POR SAPA
La flaquita Ágata estaba poseída por
una mezcla tal de odio y de fastidio que ni se inmutó con la situación. Ni
siquiera las amenazas de lo que le advertían con tanto énfasis aquellos quienes
eran literalmente los dos únicos hombres de su vida, la desviaban un grado de
su decidido rumbo en tirabuzón, el cual había tomado mucho antes de la
desaparición de su mamá, desde sus primeros despertares en el uso de razón,
vividos de pocilga en pocilga. Años de abusos, de abandonos, de carencias, de
trashumancia en un espacio de unas cuantas cuadras a la redonda. En el instinto
tenía instalada una sola actitud: iba de frente, con todo, a darse contra lo
que fuera. Las violaciones, los maltratos, el desamor de la vida para con ella se
sumaban para avivar la violencia y la magnitud de su desboque. Se precipitaba
imparable por el camino más cercano hacia la muerte.
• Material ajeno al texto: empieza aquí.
(* ===== verification/LinearFile.v ===== *)
(** The in-memory file of [storage/linear/testing.rs], which instantiates the
    file interface of the persistent storage. *)
From S2P Require Import Prelude Collections RuntimeTypes FactStore MemFacts LinearFacts LinearStorage.
Local Open Scope string_scope.
Local Open Scope list_scope.
Local Open Scope nat_scope.

(** * The writer

    Items are stored serialized, one element of [items] per item; an item's
    offset is its index. [to_allocvec] and [from_bytes] are postcard's, at the
    two types of items. *)
Section Writer.
Context {B : Type}.
Context (facts_to_allocvec : FactIndexRepr → option B) (facts_from_bytes : B → option FactIndexRepr).
Context (segment_to_allocvec : SegmentRepr → option B) (segment_from_bytes : B → option SegmentRepr).

Record Writer := mkWriter { wr_head : option Location; wr_items : list B }.

Definition writer_append {T} (to_allocvec : T → option B) (builder : nat → T) (w : Writer) : outcome StorageError T * Writer :=
  let offset := length (wr_items w) in
  let item := builder offset in
  match to_allocvec item with
  | Some bytes => (Ok item, mkWriter (wr_head w) (vec_push bytes (wr_items w)))
  | None => (Err IoError, w)
  end.
Definition reader_fetch {T} (from_bytes : B → option T) (w : Writer) (offset : nat) : outcome StorageError T :=
  bytes ← ok_or (wr_items w !! offset) (SegmentOutOfBounds (mkLocation offset 0));
  ok_or (from_bytes bytes) IoError.
Definition writer_head (w : Writer) : outcome StorageError Location := sbug (assume (wr_head w) "head exists").
Definition writer_commit (head : Location) (w : Writer) : outcome StorageError unit * Writer :=
  (Ok tt, mkWriter (Some head) (wr_items w)).

Definition writer_io : FactIo Writer :=
  {| fetch_facts := reader_fetch facts_from_bytes; append_facts := writer_append facts_to_allocvec |}.
Definition writer_seg_io : SegIo Writer := {|
  fetch_segment := reader_fetch segment_from_bytes;
  append_segment := writer_append segment_to_allocvec;
  io_head := writer_head;
  io_commit := writer_commit
|}.

(** ** Laws *)
Lemma reader_fetch_push {T} (from_bytes : B → option T) b w o x :
  reader_fetch from_bytes w o = Ok x →
  reader_fetch from_bytes (mkWriter (wr_head w) (vec_push b (wr_items w))) o = Ok x.
Proof.
  unfold reader_fetch, vec_push. simpl. destruct (wr_items w !! o) as [y|] eqn:E; [|done].
  by rewrite (lookup_app_l_Some _ _ _ _ E).
Qed.

Lemma writer_append_keeps {T U} (to_allocvec : T → option B) (from_bytes : B → option U) f w r w' :
  writer_append to_allocvec f w = (r, w') →
  (∀ o x, reader_fetch from_bytes w o = Ok x → reader_fetch from_bytes w' o = Ok x) ∧ writer_head w' = writer_head w.
Proof.
  unfold writer_append. destruct (to_allocvec _) as [b|]; intros [= <- <-]; [|done].
  split; [|done]. intros o x. apply reader_fetch_push.
Qed.

Lemma writer_append_fetch {T} (to_allocvec : T → option B) (from_bytes : B → option T) f w x w' :
  (∀ x b, to_allocvec x = Some b → from_bytes b = Some x) →
  writer_append to_allocvec f w = (Ok x, w') →
  ∃ off, x = f off ∧ reader_fetch from_bytes w' off = Ok x ∧ ∀ o y, reader_fetch from_bytes w o = Ok y → o < off.
Proof.
  intros Hround. unfold writer_append. destruct (to_allocvec _) as [b|] eqn:E; [|done]. intros [= <- <-].
  exists (length (wr_items w)). split_and!; [done|..].
  - unfold reader_fetch, vec_push. simpl. rewrite lookup_app_r, Nat.sub_diag by lia. simpl. by rewrite (Hround _ _ E).
  - intros o y Hy. unfold reader_fetch in Hy. destruct (wr_items w !! o) eqn:Eo; [|done]. by eapply lookup_lt_Some.
Qed.

(** postcard reads back what it wrote. *)
Hypothesis facts_roundtrip : ∀ x b, facts_to_allocvec x = Some b → facts_from_bytes b = Some x.
Hypothesis segment_roundtrip : ∀ x b, segment_to_allocvec x = Some b → segment_from_bytes b = Some x.

Lemma writer_laws : FactIoLaws (H := writer_io) Writer.
Proof.
  split; simpl.
  - intros f w r w' o x E. by apply (writer_append_keeps _ facts_from_bytes) in E as [E _]; apply E.
  - intros f w x w'. by apply writer_append_fetch.
Qed.

Lemma writer_seg_laws : SegIoLaws (H := writer_io) (H0 := writer_seg_io) Writer.
Proof.
  split; simpl.
  - intros f w r w' E. destruct (writer_append_keeps _ segment_from_bytes _ _ _ _ E) as [? ?].
    by destruct (writer_append_keeps _ facts_from_bytes _ _ _ _ E).
  - intros f w r w' E. by apply (writer_append_keeps _ segment_from_bytes) in E.
  - intros f w x w'. by apply writer_append_fetch.
  - intros l w r w' [= <- <-]. split_and!; try done. by left.
  - done.
Qed.
End Writer.
Arguments Writer : clear implicits.

(** The manager of these files: each graph gets a new one. *)
Section Manager.
Context {B : Type}.
Definition manager_create (_ : GraphId) : M unit StorageError (Writer B) := mret (mkWriter None []).
Definition manager_open (_ : GraphId) : M unit StorageError (option (Writer B)) := mret None.
End Manager.

(** * A concrete file

    Its bytes are the items themselves. *)
Definition PlainItem : Type := FactIndexRepr + SegmentRepr.
Definition plain_facts (b : PlainItem) : option FactIndexRepr := match b with inl x => Some x | inr _ => None end.
Definition plain_segment (b : PlainItem) : option SegmentRepr := match b with inr x => Some x | inl _ => None end.
#[export] Instance plain_io : FactIo (Writer PlainItem) := writer_io (λ x, Some (inl x)) plain_facts.
#[export] Instance plain_seg_io : SegIo (Writer PlainItem) := writer_seg_io (λ x, Some (inr x)) plain_segment.
#[export] Instance plain_laws : FactIoLaws (Writer PlainItem).
Proof. apply writer_laws. by intros x b [= <-]. Qed.
#[export] Instance plain_seg_laws : SegIoLaws (Writer PlainItem).
Proof. apply writer_seg_laws. by intros x b [= <-]. Qed.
Estaba claro que no
pasaría de su temprana adolescencia, y parecía como si ya hubiera vivido y experimentado todo lo que le
interesaba, a altísimas revoluciones. Igual que Maduro. De cierta manera se
sentían indiferentemente preparados para morir. Al Profe lo desconcertaban ese
par de niñitos, mucho menores que los hijos de sus amigos y que muchos de sus
sobrinos, que afrontaran la vida con semejante desdén, ausentes por completo el
temor y la previsión en el corto listado de sus preocupaciones.
Estaba consternado con la magnitud que
tomaban las cosas, y por la increíble coincidencia con sus propios intereses
inquisitorios y lo que le iban descubriendo, en tal frescura, Maduro con
semejantes cuentos y Ágata en su descabellada intriga suicida.
La
pobre Pispa comenzó a temblar de manera convulsiva y difícilmente pudo poner el
tablero de madera prensada que servía de puerta en el piso. Se descompuso de
tal manera que El Profe se pasó a su lado –se sentó sobre la tapa luego de
terminar de acomodarla– y la abrazó con ternura para calmarla. El ambiente,
pesado y maluco, se sentía vibrar.
–¡Ay, marica! Ágata, esa es la chimbada
suya con lo del velorio, ¿no?– reaccionó La Pispa como si se despertara de un
sueño en el que estuviera sumida desde que se voló de la casa, hacía ya más de
un año. –¡Usted me dijo que la iban a matar! Tiene que haber pasado algo más
con ese perro. Dígales, flaquita– Y arrancó con el cuento incitada por las
miradas interrogadoras de los dos hombres y a pesar del gesto de reclamo y
mucha rabia de Ágata. Por sapa.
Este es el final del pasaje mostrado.